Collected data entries
·····

Lemma acquire_alone t mode l σ ns gs tr :
  quiet σ ns gs → trxs σ !! t = Some tr → locks σ !! l = None →
  ∃ σ', run_op t (Acquire mode l) σ σ' ∧ quiet σ' (ns ++ [l]) gs ∧
    granted σ' (ns ++ [l]) = granted σ ns ++ [l] ∧
    trxs σ' = <[t := mkTrx (t_timestamp tr) true (trx_locks tr ++ [l])]> (trxs σ).
Proof.
  intros [Hok Hidle Hgc] Ht Hl. pose proof Hok as [R1 R2 R3 R4 R5 R6].
  assert (rpcs σ !! t = Some Idle) as Hp by (rewrite Hidle; apply lookup_replicate_2; by eapply lookup_lt_Some).
  assert (l ∉ ns ++ gs) as Hln by (rewrite <- R2, Hl; by intros [??]).
  pose proof (proj1 (proj1 (not_elem_of_app _ _ _) Hln)) as Hln'.
  set (x := project4_lock_alloc t tr mode).
  destruct (acquire_run t mode l σ ns gs tr x R1 Hp Ht Hl Hln' eq_refl) as (σ1 & Hs1 & Hr).
  match type of Hr with rtc _ _ ?s => set (σ' := s) in Hr end.
  destruct (appended_lookup (locks σ) ns l x Hln') as [Hx Hrest].
  assert (∀ l', status σ' l' = if decide (l' = l) then Some (t, true) else status σ l') as Hst.
  { intros l'. unfold status. cbn. case_decide as Hl'; [by rewrite Hl', Hx | by apply Hrest]. }
  assert (granted σ' (ns ++ [l]) = granted σ ns ++ [l]) as Hg.
  { unfold granted. rewrite filter_app. f_equal.
    - apply filter_ext_in. intros y Hy. unfold alive. rewrite Hst, decide_False; [done | congruence].
    - rewrite filter_cons_True; [done |]. unfold alive. by rewrite Hst, decide_True. }
  assert (t < length (trxs σ))%nat as Hlt by (by eapply lookup_lt_Some).
  exists σ'. split_and!; [exists σ1; split_and!; [done | done | apply list_lookup_insert_eq; by eapply lookup_lt_Some] | | done | done].
  split; [| cbn; rewrite length_insert, Hidle; apply list_insert_id; by apply lookup_replicate_2 | done].
  split.
  - by apply (shape_appended σ ns gs l x).
  - intros l'. rewrite status_dom, Hst. case_decide as Hl'; [subst; set_solver |]. rewrite <- status_dom, R2. set_solver.
  - intros l' Hl'. unfold alive. rewrite Hst, decide_False; [by apply R3 | intros ->; set_solver].
  - intros t' tr' l' Htr'. rewrite Hst. cbn in Htr'. destruct (decide (t' = t)) as [-> | Hne].
    + rewrite list_lookup_insert_eq in Htr' by done. injection Htr' as <-. cbn. rewrite elem_of_app, (R4 t tr l' Ht).
      rewrite list_elem_of_singleton. case_decide; naive_solver.
    + rewrite list_lookup_insert_ne in Htr' by done. rewrite (R4 t' tr' l' Htr'). case_decide as Hl'; [| done]. subst l'.
      split; [intros Hs | congruence]. apply mk_is_Some, status_dom in Hs. rewrite Hl in Hs. by destruct Hs.
  - intros t' tr' Htr'. cbn in Htr'. destruct (decide (t' = t)) as [-> | Hne].
    + rewrite list_lookup_insert_eq in Htr' by done. injection Htr' as <-. cbn. apply NoDup_app.
      split_and!; [by apply (R5 t) | | apply NoDup_singleton]. intros y Hy ->%list_elem_of_singleton.
      apply (R4 t tr l Ht), mk_is_Some, status_dom in Hy. rewrite Hl in Hy. by destruct Hy.
    + rewrite list_lookup_insert_ne in Htr' by done. by apply (R5 t').
  - cbn. rewrite R6. change (filter (alive σ') (ns ++ [l])) with (granted σ' (ns ++ [l])).
    rewrite Hg, length_app. unfold granted. cbn. lia.
Qed.

(** ** Histories of whole operations *)

(** The abstract queue: the granted locks of the record in the order of the requests,
    and the locks each transaction holds. *)
Record lock_queue := mkQueue { queue : list nat; held : list (list nat) }.

Definition queue_op (t : nat) (a : action) (s : lock_queue) : lock_queue :=
  match a with
  | Acquire _ l => mkQueue (queue s ++ [l]) (alter (.++ [l]) t (held s))
  | Commit => mkQueue (filter (.∉ held s !!! t) (queue s)) (<[t := []]> (held s))
  end.

(** The states after whole operations, with the queue the same operations give. *)
Inductive serial (n : nat) : rsys → lock_queue → Prop :=
| serial_start : serial n (rec_start n) (mkQueue [] (replicate n []))
| serial_op t a σ σ' s : serial n σ s → (t < n)%nat → run_op t a σ σ' → serial n σ' (queue_op t a s).
(** C4.  A string is rejected, with the fixed safe sentence in its place,
    exactly when it contains one of the phrases of the denylist up to
    case, as every string containing [natural cure only] does; any other
    string is accepted and returned unchanged. *)
Theorem validateResponse_denylist text :
  let r := validateResponse (JSON.Str text) in
  (isValid r = false ↔
     ∃ kw, kw ∈ dangerousKeywords ∧ JS.containsIgnoringCase text kw) ∧
  (isValid r = false → sanitizedResponse r = JSON.Str safeRedirect) ∧
  (isValid r = true → sanitizedResponse r = JSON.Str text) ∧
  (JS.containsIgnoringCase text "natural cure only" → isValid r = false).
Proof.
  cbv zeta.
  assert (JS.includesAny (JS.toLowerCase text) dangerousKeywords = true ↔
          ∃ kw, kw ∈ dangerousKeywords ∧ JS.containsIgnoringCase text kw) as Hscan.
  { rewrite JSFacts.includesAny_spec.
    split; intros (kw & Hin & H); exists kw; (split; [done|]).
    - apply JSFacts.includes_lower_spec. by rewrite (dangerousKeywords_lower kw).
    - apply JSFacts.includes_lower_spec in H.
      by rewrite (dangerousKeywords_lower kw) in H. }
  unfold validateResponse. revert Hscan.
  destruct (JS.includesAny (JS.toLowerCase text) dangerousKeywords) eqn:E;
    intros Hscan; cbn [isValid sanitizedResponse].
  - split; [|split; [done|split; done]]. split; [intros _; by apply Hscan|done].
  - split; [|split; [done|split; [done|]]].
    + split; [done|]. intros H. by apply Hscan in H.
    + intros H. exfalso.
      assert (JS.containsIgnoringCase text "natural cure") as Hc.
      { by apply (JSFacts.containsIgnoringCase_part text "" "natural cure" " only"). }
      assert (false = true) as Habs; [|done]. apply Hscan.
      exists "natural cure". split; [|done].
      unfold dangerousKeywords. rewrite !elem_of_cons. tauto.
Qed.

Lemma validateResponse_denylist_witness :
  isValid (validateResponse (JSON.Str "Try a Natural Cure Only approach.")) = false ∧
  sanitizedResponse (validateResponse (JSON.Str "Please see your doctor."))
    = JSON.Str "Please see your doctor.".
Proof.
  split.
  - apply (proj2 (proj2 (proj2
      (validateResponse_denylist "Try a Natural Cure Only approach.")))).
    by exists "Try a ", "Natural Cure Only", " approach.".
  - apply (proj1 (proj2 (proj2
      (validateResponse_denylist "Please see your doctor.")))).
    reflexivity.
Defined.

End ServiceFacts.

(** ** The conversation state *)

Module ChatFacts.
Import Chat.

Lemma includes_lower_literal s kw :
  JS.toLowerCase kw = kw →
  JS.includes (JS.toLowerCase s) kw = true ↔ JS.containsIgnoringCase s kw.
Proof. intros Hkw. by rewrite <- JSFacts.includes_lower_spec, Hkw. Qed.

Lemma includesAny_lower s kws :
  Forall (λ kw, JS.toLowerCase kw = kw) kws →
  JS.includesAny (JS.toLowerCase s) kws = true ↔
  ∃ kw, kw ∈ kws ∧ JS.containsIgnoringCase s kw.
Proof.
  intros Hlow. rewrite JSFacts.includesAny_spec.
  split; intros (kw & Hin & H); exists kw; (split; [done|]);
    pose proof (proj1 (Forall_forall _ _) Hlow kw Hin) as Hkw.
  - by apply includes_lower_literal.
  - by apply includes_lower_literal in H.
Qed.

Lemma urgentKeywords_lower : Forall (λ kw, JS.toLowerCase kw = kw) urgentKeywords.
Proof. by repeat constructor. Qed.

Lemma updateContext_messages chat : messages (updateContext chat) = messages chat.
Proof.
  unfold updateContext. destruct (messages chat) eqn:E; [done|].
  destruct (lastUserMessage chat); [|done].
  by destruct (JS.includesAny _ _).
Qed.

Lemma addMessage_messages r text chat :
  messages (addMessage r text chat) = messages chat ++ [ {| role := r; content := text |} ].
Proof. unfold addMessage. by rewrite updateContext_messages. Qed.

(** What [updateContext] does once a message is there. *)
Lemma updateContext_cases chat :
  messages chat ≠ [] →
  context (updateContext chat) =
    match lastUserMessage chat with
    | Some msg =>
        if JS.includesAny (JS.toLowerCase (content msg)) urgentKeywords
        then {| emotionalState := urgent; urgencyLevel := high |}
        else context chat
    | None => context chat
    end.
Proof.
  intros Hne. unfold updateContext. destruct (messages chat); [done|].
  destruct (lastUserMessage chat); [|done].
  by destruct (JS.includesAny _ _).
Qed.
(** The entry the handler works on. *)
Definition current_limit (a : rate_args) (now : Z) (w : world) : RateLimit :=
  match rateLimits w !! resource a with
  | Some limit =>
      if resetAt limit <=? now
      then {| count := 0; resetAt := now + default 60 (window_seconds a) * 1000 |}
      else limit
  | None => {| count := 0; resetAt := now + default 60 (window_seconds a) * 1000 |}
  end.

(** A runtime for closed examples; none of them depends on what the two
    functions return. *)
Definition example_runtime : JsRuntime :=
  {| JSON_stringify := fun _ => "null";
     toISOString := fun _ => "1970-01-01T00:00:00.000Z" |}.

Definition sample_op (i : string) : BatchOp :=
  {| op_id := i; op_type := "fetch"; op_data := JNull |}.

Definition sample_batch (ops : list BatchOp) (n : Z) : batch_args :=
  {| operations := ops; concurrency := Some n; timeout_ms := None;
     continue_on_error := None; use_cache := None; cache_ttl_seconds := None |}.

Definition sample_retry : retry_args :=
  {| operation_id := "job"; operation_type := "http_request";
     operation_data := JNull; max_retries := None; initial_delay_ms := None;
     should_execute := None |}.

Definition sample_put (ttl : Z) : cache_put_args :=
  {| put_key := "k"; put_value := JStr "v"; ttl_seconds := Some ttl;
     put_namespace := None |}.

(** ** Variants of the arguments *)

(** The arguments [a] with [should_execute] given. *)
Definition set_should_execute (b : bool) (a : retry_args) : retry_args :=
  {| operation_id := operation_id a; operation_type := operation_type a;
     operation_data := operation_data a; max_retries := max_retries a;
     initial_delay_ms := initial_delay_ms a; should_execute := Some b |}.

(** ** What the caller gets *)

(** The time values of [Date]: [new Date(t)] is an invalid date, and its
    [toISOString()] throws a [RangeError], when [t] is more than 8.64e15 ms
    from the epoch. *)
Definition valid_time (t : Z) : bool :=
  (-8640000000000000 <=? t) && (t <=? 8640000000000000).

(** A call answers with its reply, or throws an [McpError]. *)
Inductive outcome (A : Type) : Type :=
  | Replied (reply : A)
  | Threw (code : ErrorCode) (message : string).

Arguments Replied {A} reply.
Arguments Threw {A} code message.

(** The [RangeError] of [toISOString] as the [catch] of the request handler
    rethrows it: [`Tool execution failed: ${error.message}`]. *)
Definition invalid_time_error : string :=
  "Tool execution failed: Invalid time value".

(** [cache_put] as the caller sees it: [cache.set] has run when the reply
    is rendered with [new Date(expiresAt).toISOString()]. *)
Definition cache_put_outcome `{JsRuntime} (a : cache_put_args) (now : Z) (w : world)
  : outcome cache_put_reply * world :=
  let expiresAt := now + default 300 (ttl_seconds a) * 1000 in
  let (r, w1) := cache_put a now w in
  if valid_time expiresAt then (Replied r, w1)
  else (Threw InternalError invalid_time_error, w1).

(** [rate_limit_check] as the caller sees it: the window is stored and the
    request counted when the reply is rendered with
    [new Date(limit.resetAt).toISOString()]. *)
Definition rate_limit_check_outcome `{JsRuntime} (a : rate_args) (now : Z) (w : world)
  : outcome rate_reply * world :=
  let (r, w1) := rate_limit_check a now w in
  if valid_time (resetAt (current_limit a now w)) then (Replied r, w1)
  else (Threw InternalError invalid_time_error, w1).

(** Consecutive [rate_limit_check] requests with the same arguments, at the
    given times, as the caller sees them. *)
Fixpoint rate_run_outcome `{JsRuntime} (a : rate_args) (times : list Z) (w : world)
  : list (outcome rate_reply) * world :=
  match times with
  | [] => ([], w)
  | now :: rest =>
      let (o, w1) := rate_limit_check_outcome a now w in
      let (os, w2) := rate_run_outcome a rest w1 in
      (o :: os, w2)
  end.

(** ** What happens between two requests on an operation *)

(** The sweeps of [acts] keep the retry entry [e]: none of them runs more
    than one hour after its last attempt. *)
Definition sweeps_keep (e : option RetryMeta) (acts : list action) : Prop :=
  Forall (fun x =>
            match x with
            | Retry _ _ _ => True
            | Sweep s => forall md, e = Some md -> s - 3600000 <= lastAttempt md
            end) acts.

(** The requests of [acts] are on other operations than [oid], and its
    sweeps keep the entry [e]. *)
Definition leaves_entry (oid : string) (e : option RetryMeta) (acts : list action)
  : Prop :=
  Forall (fun x =>
            match x with
            | Retry b _ _ => operation_id b <> oid
            | Sweep s => forall md, e = Some md -> s - 3600000 <= lastAttempt md
            end) acts.

(** ** Predicates of the further statements *)

(** The stored count of the resource of [a] is between 0 and the limit. *)
Definition count_in_range (a : rate_args) (w : world) : Prop :=
  forall l, rateLimits w !! resource a = Some l ->
            0 <= count l <= Z.max 0 (default 60 (max_requests a)).

(** The cache [c] holds an entry for [op] that is live at [now]. *)
Definition cache_live `{JsRuntime} (c : gmap string CacheEntry) (now : Z)
    (op : BatchOp) : Prop :=
  exists e, c !! batch_cache_key op = Some e /\ now < expiresAt e.

(** The result pushed for an operation that the cache [c] serves. *)
Definition cached_result `{JsRuntime} (c : gmap string CacheEntry) (op : BatchOp)
  : BatchResult :=
  Cached (op_id op) (from_option value JNull (c !! batch_cache_key op)).

Definition is_cached (r : BatchResult) : bool :=
  match r with Cached _ _ => true | _ => false end.

(** The events of the call itself, as opposed to what other requests do to
    the cache in the meantime. *)
Definition keeps_store (ev : event) : bool :=
  match ev with StoreChanged _ => false | _ => true end.

(** The key and namespace under which the cache tools see the entry that
    [batch_operation] keeps for [op]. *)
Definition batch_entry_key `{JsRuntime} (op : BatchOp) : string :=
  op_type op +:+ ":" +:+ JSON_stringify (op_data op).

(** The bookkeeping of a call in which nothing was thrown: every result is a
    success, every operation is queued, in flight or has its result, and
    the handler returns on an empty queue. *)
Record tally (a : batch_args) (st : batch_state) : Prop := {
  tally_success :
    is_thrown (main st) = false ->
    Forall (fun r => result_success r = true) (results st);
  tally_count :
    is_thrown (main st) = false ->
    (length (results st) + length (queue st) + size (pending st) =
     length (operations a))%nat;
  tally_returned :
    forall p, main st = Returned p -> queue st = []
}.
(** * litai-spex: the deployment pipeline

    A shallow embedding of the deployment core of the litai-spex CLI:

    - [utils/fileScanner.js]: [matchesPattern], [scanDirectory],
      [getRemoteDirectories];
    - [utils/sshDeployer.js]: the [SSHDeployer] class;
    - [utils/config.js]: [loadConfig], [mergeWithCliOptions],
      [validateConfig];
    - [commands/deploy.js]: [deployCommand];

    and of the commands around it:

    - [commands/create-project.js]: [createProjectCommand];
    - [commands/scan.js]: [generateMask], [generateIPRange],
      [trySSHConnection] and the batch loop of [scanCommand];
    - [commands/ping.js]: [trySSHConnection], [pingCommand];
    - [commands/init.js]: [initCommand].

    JavaScript strings are modelled by [string]; a code unit is an [ascii],
    so the development speaks about strings whose code units are below 256.
    Functions of Node's own library ([String.prototype.split], [path.dirname],
    [RegExp], ...) are modelled next to the code that calls them.

    Code with effects runs in the monad [M]: its state is the [connected]
    flag of the deployer together with the history of what the run did to
    the outside, and it ends normally, by an exception, or by
    [process.exit].  What the outside answers (the remote session provider,
    the local file system) is given by an environment; an answer may depend
    on the whole history.  Output to the console is not modelled. *)

From Stdlib Require Import Bool Arith Lia List Ascii String ZArith.
From Stdlib Require Import Permutation Sorted.
From Stdlib Require DecimalString DecimalNat.
Import ListNotations.

Local Open Scope string_scope.
Local Open Scope bool_scope.

(** ** JavaScript strings *)

Module JsString.

(** [s.startsWith(p)]. *)
Fixpoint startsWith (p s : string) : bool :=
  match p, s with
  | EmptyString, _ => true
  | String _ _, EmptyString => false
  | String a p', String b s' => Ascii.eqb a b && startsWith p' s'
  end.

(** [s.includes(sub)]: [sub] occurs in [s] at some index. *)
Fixpoint includes (s sub : string) : bool :=
  startsWith sub s ||
  match s with
  | EmptyString => false
  | String _ s' => includes s' sub
  end.

(** [s.replace(/c/g, by)] for a one-character pattern [c]: every occurrence
    of [c] is replaced, from left to right. *)
Fixpoint replaceAll (c : ascii) (by_ : string) (s : string) : string :=
  match s with
  | EmptyString => EmptyString
  | String a s' =>
      if Ascii.eqb a c then by_ ++ replaceAll c by_ s'
      else String a (replaceAll c by_ s')
  end.

(** [s.split(sep)] for a one-character separator: the pieces between the
    separators, always at least one piece ([''.split('/')] is [['']]). *)
Fixpoint split (sep : ascii) (s : string) : list string :=
  match s with
  | EmptyString => [EmptyString]
  | String a s' =>
      if Ascii.eqb a sep then EmptyString :: split sep s'
      else match split sep s' with
           | [] => [String a EmptyString]
           | piece :: pieces => String a piece :: pieces
           end
  end.

(** JavaScript truthiness of a string: the empty string is falsy. *)
Definition nonEmpty (s : string) : bool :=
  match s with EmptyString => false | String _ _ => true end.

(** A value that is either [undefined] or a string; only a non-empty
    string is truthy. *)
Definition truthy (v : option string) : bool :=
  match v with Some s => nonEmpty s | None => false end.

(** [a || b] on such values. *)
Definition or_else (a b : option string) : option string :=
  if truthy a then a else b.

(** [xs.includes(x)] on an array of strings. *)
Definition Array_includes (xs : list string) (x : string) : bool :=
  existsb (String.eqb x) xs.

End JsString.

Import JsString.

(** ** Regular expressions: the fragment [matchesPattern] can build

  [new RegExp(src)] without flags.  The fragment covers ordinary
  characters, [.], a postfix [*], and the assertions [^] and [$].  Every
  other syntax character ([\ + ? ( ) [ ] { } |]) and a [*] with nothing to
  repeat make [RegExp_new] answer [None]: JavaScript either throws a
  [SyntaxError] there or gives the character a meaning outside the
  fragment. *)

Module RegExp.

·····

Wherever the line holding "so the development" falls in the entries above, copy exactly from it through the line holding "of [c] is replaced, from", inclusive, and add nothing.

- [FINISHED EXERCISE]:
    so the development speaks about strings whose code units are below 256.
    Functions of Node's own library ([String.prototype.split], [path.dirname],
    [RegExp], ...) are modelled next to the code that calls them.

    Code with effects runs in the monad [M]: its state is the [connected]
    flag of the deployer together with the history of what the run did to
    the outside, and it ends normally, by an exception, or by
    [process.exit].  What the outside answers (the remote session provider,
    the local file system) is given by an environment; an answer may depend
    on the whole history.  Output to the console is not modelled. *)

From Stdlib Require Import Bool Arith Lia List Ascii String ZArith.
From Stdlib Require Import Permutation Sorted.
From Stdlib Require DecimalString DecimalNat.
Import ListNotations.

Local Open Scope string_scope.
Local Open Scope bool_scope.

(** ** JavaScript strings *)

Module JsString.

(** [s.startsWith(p)]. *)
Fixpoint startsWith (p s : string) : bool :=
  match p, s with
  | EmptyString, _ => true
  | String _ _, EmptyString => false
  | String a p', String b s' => Ascii.eqb a b && startsWith p' s'
  end.

(** [s.includes(sub)]: [sub] occurs in [s] at some index. *)
Fixpoint includes (s sub : string) : bool :=
  startsWith sub s ||
  match s with
  | EmptyString => false
  | String _ s' => includes s' sub
  end.

(** [s.replace(/c/g, by)] for a one-character pattern [c]: every occurrence
    of [c] is replaced, from left to right. *)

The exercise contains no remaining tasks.